I couldn’t take my eyes off the thing.
The woman who proudly held the gaping head at arm’s length by its curly blue-black hair was wearing a scarlet dress—almost, but not quite, the color of the dead man’s blood.
To one side, a servant with downcast eyes held the platter upon which she had carried the head into the room. Seated on a wooden throne, a matron in a saffron dress leaned forward in square-jawed pleasure, her hands clenched into fists on the arms of her chair as she took a good look at the grisly trophy. Her name was Herodias, and she was the wife of the king.
The younger woman, the one clutching the head, was—at least, according to the historian Flavius Josephus—named Salome. She was the stepdaughter of the king, whose name was Herod, and Herodias was her mother.
The detached head, of course, belonged to John the Baptist.
I remembered hearing the whole sordid story not more than a month ago when Father read aloud the Second Lesson from the back of the great carved wooden eagle which served as the lectern at St. Tancred’s.

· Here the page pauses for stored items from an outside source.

(** * snowrail-x402-facilitator: the TRON verify/settle engine

    A shallow embedding of [src/services/tron-x402-service.ts] and
    [src/services/tron-settlement-service.ts], of the wallet service they
    use ([src/services/tron-wallet-service.ts]), of the routes
    [POST /tron/verify] and [POST /tron/settle] that call them, and of the
    tables of [GET /supported].

    Conventions of the embedding.
    - A JavaScript string is a Rocq [string]: the sequence of bytes of its
      UTF-8 encoding.  [Buffer.from(s)] and [buf.toString('utf-8')] are
      therefore the identity on well-formed text.  Bytes that are no UTF-8
      text are kept as they are, where [toString('utf-8')] puts U+FFFD in
      their place: the contents of a string literal may differ there,
      what [JSON.parse] accepts does not.  [Buffer.from(s, 'base64')]
      reads the code units of [s] ([code_units]).  [toLowerCase] is
      modelled on the ASCII letters.
    - A value obtained from [JSON.parse] is a [JsValue]; the TypeScript cast
      [as TronPaymentToken] checks nothing, so the engine is modelled on
      [JsValue] with the dynamic semantics of property access, truthiness,
      [BigInt], [parseInt] and template literals.
    - A call that may throw returns a [Completion]: [Normal v] or [Throw e].
    - What the engine asks of the JavaScript number type ([JsNumbers]), of
      TronWeb ([TronWeb]) and of the clock ([Date_now]) is a parameter; the
      chain is an oracle answering each call from the history of calls
      ([Chain]).
    - A request of the two services has the type TypeScript declares for
      it ([VerifyRequest]).  The body a route receives is a [JsValue]; the
      route hands it to the service as a typed request when it has that
      type, and what the service does with any other body is a parameter
      of the route.

    Part I holds the definitions, Part II the lemmas and theorems. *)

From Stdlib Require Import String Ascii List ZArith Bool Lia DecimalString DecimalZ.
Import ListNotations.
Open Scope string_scope.
Open Scope bool_scope.

(* ================================================================== *)
(** * Part I. Definitions                                              *)
(* ================================================================== *)

(** ** Node.js [Buffer] Base64 codec

    [Buffer.from(s, 'base64')] never throws.  It reads the string one
    UTF-16 code unit at a time and looks at the low byte of the unit only:
    a character above U+00FF is read as the character of its low byte
    (U+0141 as [A]).  What is then outside the alphabet (whitespace
    included) is skipped, the URL-safe characters [-] and [_] are
    accepted, decoding stops at the first [=], and a final group of two or
    three characters yields one or two bytes. *)

Inductive sextet : Set := Sextet (b5 b4 b3 b2 b1 b0 : bool).

Definition sextet_value (x : sextet) : nat :=
  let 'Sextet b5 b4 b3 b2 b1 b0 := x in
  nat_of_ascii (Ascii b0 b1 b2 b3 b4 b5 false false).

Definition sextet_of_value (n : nat) : sextet :=
  let 'Ascii b0 b1 b2 b3 b4 b5 _ _ := ascii_of_nat n in
  Sextet b5 b4 b3 b2 b1 b0.

Definition base64_alphabet : string :=
  "ABCDEFGHIJKLMNOPQRSTUVWXYZabcdefghijklmnopqrstuvwxyz0123456789+/".

Definition base64_pad : ascii := "="%char.

Definition base64_char (x : sextet) : ascii :=
  match String.get (sextet_value x) base64_alphabet with
  | Some c => c
  | None => base64_pad
  end.

Definition unbase64 (c : ascii) : option sextet :=
  let n := nat_of_ascii c in
  if ((65 <=? n) && (n <=? 90))%nat then Some (sextet_of_value (n - 65))
  else if ((97 <=? n) && (n <=? 122))%nat then Some (sextet_of_value (n - 71))
  else if ((48 <=? n) && (n <=? 57))%nat then Some (sextet_of_value (n + 4))
  else if ((n =? 43) || (n =? 45))%nat then Some (sextet_of_value 62)
  else if ((n =? 47) || (n =? 95))%nat then Some (sextet_of_value 63)
  else None.

(** The four sextets of three bytes, most significant bit first. *)
Definition sextet_1 (a : ascii) : sextet :=
  let 'Ascii _ _ a2 a3 a4 a5 a6 a7 := a in Sextet a7 a6 a5 a4 a3 a2.

Definition sextet_2 (a b : ascii) : sextet :=
  let 'Ascii a0 a1 _ _ _ _ _ _ := a in
  let 'Ascii _ _ _ _ b4 b5 b6 b7 := b in Sextet a1 a0 b7 b6 b5 b4.

Definition sextet_3 (b c : ascii) : sextet :=
  let 'Ascii b0 b1 b2 b3 _ _ _ _ := b in
  let 'Ascii _ _ _ _ _ _ c6 c7 := c in Sextet b3 b2 b1 b0 c7 c6.

Definition sextet_4 (c : ascii) : sextet :=
  let 'Ascii c0 c1 c2 c3 c4 c5 _ _ := c in Sextet c5 c4 c3 c2 c1 c0.

(** The three bytes of four sextets. *)
Definition byte_1 (p q : sextet) : ascii :=
  let 'Sextet p5 p4 p3 p2 p1 p0 := p in
  let 'Sextet q5 q4 _ _ _ _ := q in Ascii q4 q5 p0 p1 p2 p3 p4 p5.

Definition byte_2 (q r : sextet) : ascii :=
  let 'Sextet _ _ q3 q2 q1 q0 := q in
  let 'Sextet r5 r4 r3 r2 _ _ := r in Ascii r2 r3 r4 r5 q0 q1 q2 q3.

Definition byte_3 (r s : sextet) : ascii :=
  let 'Sextet _ _ _ _ r1 r0 := r in
  let 'Sextet s5 s4 s3 s2 s1 s0 := s in Ascii s0 s1 s2 s3 s4 s5 r0 r1.

(** [buf.toString('base64')]: standard alphabet, padded with [=]. *)
Fixpoint base64_encode (bytes : string) : string :=
  match bytes with
  | EmptyString => EmptyString
  | String a EmptyString =>
      String (base64_char (sextet_1 a))
        (String (base64_char (sextet_2 a zero))
           (String base64_pad (String base64_pad EmptyString)))
  | String a (String b EmptyString) =>
      String (base64_char (sextet_1 a))
        (String (base64_char (sextet_2 a b))
           (String (base64_char (sextet_3 b zero))
              (String base64_pad EmptyString)))
  | String a (String b (String c rest)) =>
      String (base64_char (sextet_1 a))
        (String (base64_char (sextet_2 a b))
           (String (base64_char (sextet_3 b c))
              (String (base64_char (sextet_4 c)) (base64_encode rest))))
  end.

(** The legal characters of the bytes read up to the first [=]. *)
Fixpoint base64_sextets (s : string) : list sextet :=
  match s with
  | EmptyString => []
  | String c rest =>
      if Ascii.eqb c base64_pad then []
      else match unbase64 c with
           | Some x => x :: base64_sextets rest
           | None => base64_sextets rest
           end
  end.

Fixpoint bytes_of_sextets (l : list sextet) : string :=
  match l with
  | p :: q :: r :: s :: rest =>
      String (byte_1 p q) (String (byte_2 q r) (String (byte_3 r s) (bytes_of_sextets rest)))
  | [p; q; r] => String (byte_1 p q) (String (byte_2 q r) EmptyString)
  | [p; q] => String (byte_1 p q) EmptyString
  | _ => EmptyString
  end.

(** The UTF-16 code units of a string, read off its UTF-8 bytes: one unit
    for a sequence of one, two or three bytes (a lone surrogate has
    three), a surrogate pair for a sequence of four.  A sequence that the
    end of the string cuts short belongs to no string and yields
    nothing. *)
Fixpoint code_units (s : string) : list N :=
  match s with
  | EmptyString => []
  | String a rest =>
      let a := N_of_ascii a in
      if (a <? 128)%N then a :: code_units rest
      else
        match rest with
        | EmptyString => []
        | String b rest =>
            let b := (N_of_ascii b mod 64)%N in
            if (a <? 224)%N then (a mod 32 * 64 + b)%N :: code_units rest
            else
              match rest with
              | EmptyString => []
              | String c rest =>
                  let c := (N_of_ascii c mod 64)%N in
                  if (a <? 240)%N
                  then (a mod 16 * 4096 + b * 64 + c)%N :: code_units rest
                  else
                    match rest with
                    | EmptyString => []
                    | String d rest =>
                        let d := (N_of_ascii d mod 64)%N in
                        let cp := (a mod 8 * 262144 + b * 4096 + c * 64 + d - 65536)%N in
                        (55296 + cp / 1024)%N :: (56320 + cp mod 1024)%N :: code_units rest
                    end
              end
        end
  end.

(** What the decoder reads of a string: the low byte of each code unit. *)
Definition low_bytes (s : string) : string :=
  string_of_list_ascii (map (fun unit => ascii_of_N (unit mod 256)) (code_units s)).

(** A string of characters up to U+007F. *)
Fixpoint ascii_text (s : string) : bool :=
  match s with
  | EmptyString => true
  | String c rest => (N_of_ascii c <? 128)%N && ascii_text rest
  end.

On that winter morning I had gazed up, transfixed, just as I was gazing now, at the stained-glass window in which this fascinating scene was depicted.
Later, during his sermon, the vicar had explained that in Old Testament times, our blood was thought to contain our lives.
Of course!
Blood!
Why hadn’t I thought of it before?
“Feely,” I said, tugging at her sleeve, “I have to go home.”
My sister ignored me. She peered closely at the music book as, in the dusky shadows of the fading light, her fingers flew like white birds over the keys of the organ.
Mendelssohn’s Wie gross ist des Allmächt’gen Güte.
“ ‘How great are the works of the Almighty,’ ” she told me it meant.
Easter was now less than a week away and Feely was trying to whip the piece into shape for her official debut as organist of St. Tancred’s. The flighty Mr. Collicutt, who had held the post only since last summer, had vanished suddenly from our village without explanation and Feely had been asked to step into his shoes.
St. Tancred’s went through organists like a python goes through white mice. Years ago, there had been Mr. Taggart, then Mr. Denning. It was now Mr. Collicutt’s kick at the cat.
“Feely,” I said. “It’s important. There’s something I have to do.”
Feely jabbed one of the ivory coupling buttons with her thumb and the organ gave out a roar. I loved this part of the piece: the point where it leaps in an instant from sounding like a quiet sea at sunset to the snarl of a jungle animal.
When it comes to organ music, loud is good—at least to my way of thinking.
I tucked my knees up under my chin and huddled back into the corner of the choir stall. It was obvious that Feely was going to slog her way through to the end come hell or high water, and I would simply have to wait it out.
I looked at my surroundings but there wasn’t much to see. In the feeble glow of the single bulb above the music rack, Feely and I might as well have been castaways on a tiny raft of light in a sea of darkness.
By twisting my neck and tilting my head back like a hanged man, I could just make out the head of Saint Tancred, which was carved in English oak at the end of a hammer beam in the roof of the nave. In the weird evening light, he had the look of a man with his nose pressed flat against a window, peering in from the cold to a cozy room with a cheery fire burning on the hearth.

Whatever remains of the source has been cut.